Stored data entries:
(* ===== verification/Ufs.v ===== *)
(** * Cylinder-group allocation: [src/sun/sys/ufs]

    Definitions only: the fragment tables of [ufs_tables.c], the block-map operations of
    [ufs_subr.c], the macros of [fs.h] they use, and the allocator of [ufs_alloc.c].  A map is
    a list of bytes; the superblock is its parameters ([fsp], which no operation changes) and
    the fields that change ([fs]); [ufs] is a mounted file system with its cylinder groups.
    bread() of a cylinder group gives the group in [cgs], or fails as [b_error] says; the
    group is written in place, as it is in the buffer.  Counters are exact integers: each is
    bounded by the size of a group or of the file system. *)

From S2P Require Import Prelude.
From stdpp Require Import prelude list numbers strings.
From Stdlib Require Import ZArith Lia.

Local Open Scope Z_scope.
Local Open Scope kern_scope.

(** ** Tables *)

Definition around : list Z := [0x3; 0x7; 0xf; 0x1f; 0x3f; 0x7f; 0xff; 0x1ff; 0x3ff].
Definition inside : list Z := [0x0; 0x2; 0x6; 0xe; 0x1e; 0x3e; 0x7e; 0xfe; 0x1fe].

Instructions to follow:
The answer must be a single number: the count of lines in the records above that contain the word "file".

Exercise response:
2